Après leur avoir promis de leur laisser du matériel – surtout du fer – au retour de notre expédition, nous recueillons quelques confessions de la part de Tarun : la moitié des tombes du cimetière – une demi-douzaine – a été pillée et vidée de ses corps très récemment. On va voir ça discrètement pour ne pas effrayer les villageois. On doit lui confirmer ce qu’il s’est passé à Corvis, sachant que la fautive est celle qui barrait le premier bateau.
Je lui demande, si jamais il voit les bateaux revenir sans nous, de faire son possible pour les retenir par des moyens pacifiques, sans prendre de risques.
On rentre ensuite dîner des spécialités locales disons… intéressantes. L’alcool fort aide à les faire passer.
Je reste seul avec Albérich à dormir dans la salle commune, les autres dorment dans le bateau.

3 Vendarl

Journée de voyage tranquille. Je continue d’aider à la manœuvre, un peu avec Boris, tout en surveillant en amont à la longue-vue les passages potentiellement dangereux.

4 Vendarl

Jusqu’au soir, il faut bien dire qu’on s’fait tout de même un peu chier…

5 Vendarl

La journée d’hier était pénible, mais bon, c’était préférable à ce qui nous attend en fin de nuit, pendant le dernier quart de Venaka Ainsworth. Elle prévient qu’on a de la visite. Je me réveille et suis aussitôt Boris qui rejoint Venaka sur le pont. Pour ma part, je grimpe sur le toit des cabines. On est attaqués par huit créatures des marais ressemblant à des zombies ayant croupi sous l’eau pendant plusieurs semaines. Venaka et Boris s’occupent de retenir la horde et j’en descends pour ma part trois des huit, dont un sur lequel je dois sauter pour aider le capitaine du navire. Beurk !
Quant à Albérich, il ne devait pas être bien réveillé car ses coups ont bien raté les créatures du marais, mais n’ont pas manqué la tête du capitaine. Heureusement, on ne déplore aucun blessé grave. La fin de la nuit reste toutefois tendue. Au matin, je vérifie au loin pour voir s’il peut y avoir des traces de la provenance de ces êtres, mais rien…
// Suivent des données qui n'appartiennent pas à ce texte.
Lemma settled_last (observed : list Result) last : (∀ result, result ∈ observed → is_retryable_wal_publish result = true) →
  settled (observed ++ [last]) = Some (if is_err last && unknown_in observed then inr (PeWalPublish OutcomeUnknown) else last).
Proof.
  intros Hretry. rewrite settled_snoc, settled_unknown by (intros r Hr; by apply retryable_err, Hretry). unfold settle.
  destruct (unknown_in observed) eqn:Eu; cbn [is_outcome_unknown andb].
  - by destruct (is_err last).
  - rewrite andb_false_r. destruct (is_outcome_unknown (list.last observed)) eqn:El; [|done]. exfalso.
    destruct (list.last observed) as [r|] eqn:Er; [|done]. apply last_Some_elem_of in Er.
    assert (unknown_in observed = true); [|congruence]. apply existsb_exists. exists r. split; [by apply list_elem_of_In|done].
Qed.

(** *** One attempt *)
Lemma settle_ok {E} (attempted : list (nat * CommitCandidate)) : ∀ results observed, length observed = length attempted →
  NoDup attempted.*1 → (∀ index, index ∈ attempted.*1 → (index < length results)%nat) →
  ∃ results', settle_publish_attempt (E:=E) results attempted observed = Ok (results', retried (zip attempted observed)) ∧
    length results' = length results ∧
    ∀ index, results' !! index = (λ slot, foldl settle slot (observed_in index (zip attempted observed))) <$> results !! index.
Proof.
  induction attempted as [|[index candidate] attempted IH]; intros results observed Hlen Hnd Hin.
  { exists results. split_and!; [done..|]. intros i. cbn. by destruct (results !! i). }
  destruct observed as [|current observed]; [done|]. cbn [settle_publish_attempt].
  destruct (lookup_lt_is_Some_2 results index) as [slot Hslot]; [apply Hin; by left|]. rewrite Hslot. cbn [expect mbind res_bind].
  apply NoDup_cons in Hnd as [Hnew Hnd]. set (results1 := if is_outcome_unknown slot && is_err current then results else <[index := Some current]> results).
  assert (length results1 = length results) as Hlen1 by (unfold results1; destruct (_ && _); [done|apply length_insert]).
  assert (∀ i, results1 !! i = if decide (i = index) then Some (settle slot current) else results !! i) as Hresults1.
  { intros i. unfold results1, settle. destruct (_ && _); case_decide as Hi; subst; [done|done|by rewrite list_lookup_insert_eq by by eapply lookup_lt_Some|by rewrite list_lookup_insert_ne]. }
  destruct (IH results1 observed) as (results' & -> & Hlen' & Hall); [by injection Hlen|done|intros i Hi; rewrite Hlen1; apply Hin; by right|].
  cbn [mbind res_bind]. exists results'. split_and!; [|lia|].
  - unfold retried. cbn [zip zip_with]. rewrite filter_cons. cbn [snd]. destruct (is_retryable_wal_publish current); [by rewrite decide_True|by rewrite decide_False].
  - intros i. rewrite Hall, Hresults1. unfold observed_in. cbn [zip zip_with]. rewrite filter_cons. cbn [fst]. destruct (decide (i = index)) as [->|Hne].
    + rewrite decide_True by done. rewrite Hslot. cbn [fmap option_fmap option_map list_fmap foldl snd]. done.
    + rewrite decide_False by congruence. done.
Qed.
Cette journée est décidément merdique. Le cours d’eau se rétrécit beaucoup et on finit par être bloqués par un tronc tombé en travers de l’eau.
Albérich et Boris prennent une scie pour s’occuper du côté des racines en tombent lamentablement dans l’eau en y allant : ça glisse !
De mon côté, j’emprunte une hache pour avancer le travail côté cime. Je suis rejoint un peu plus tard par Killian.
On n’a pas le temps d’avancer trop qu’une troupe de gobbers surgit à deux pas de moi.
Ils me tiennent en joue et veulent notre bateau. Je parviens à gagner un peu de temps en négociant pour qu’on leur donne la cargaison, mais ils sont très nerveux et ne parlent pas très bien, difficile de communiquer. Devant l’impasse, Boris finit par tirer un coup de feu. Je plonge dans l’eau en enjoignant Killian de faire de même. Lorsque je ressors un peu plus loin, les gobbers ne bougent plus, sauf un qui me saute dessus et me blesse avant que je ne puisse l’occire pour me défendre. Albérich a fait pousser les ronces à leurs pieds et ceux qui bougent en meurent. Il leur demande de jeter leurs armes et de repartir d’où ils viennent pour lever son sort, ce qu’ils promettent.
Cette tribu n’a aucune parole et ils repartent aussitôt à l’assaut avec leurs dagues. Je fais surgir un puissant canon qui monte d’une tourelle de la cabine. Cette vision ne les impressionne pas : sont-ils sans peur ou trop bêtes pour comprendre ce qu’ils voient ? Cependant, ils sont à nouveau rapidement emprisonnés par les branches levées par Albérich et j’en profite pour rentrer la tourelle dans la cabine.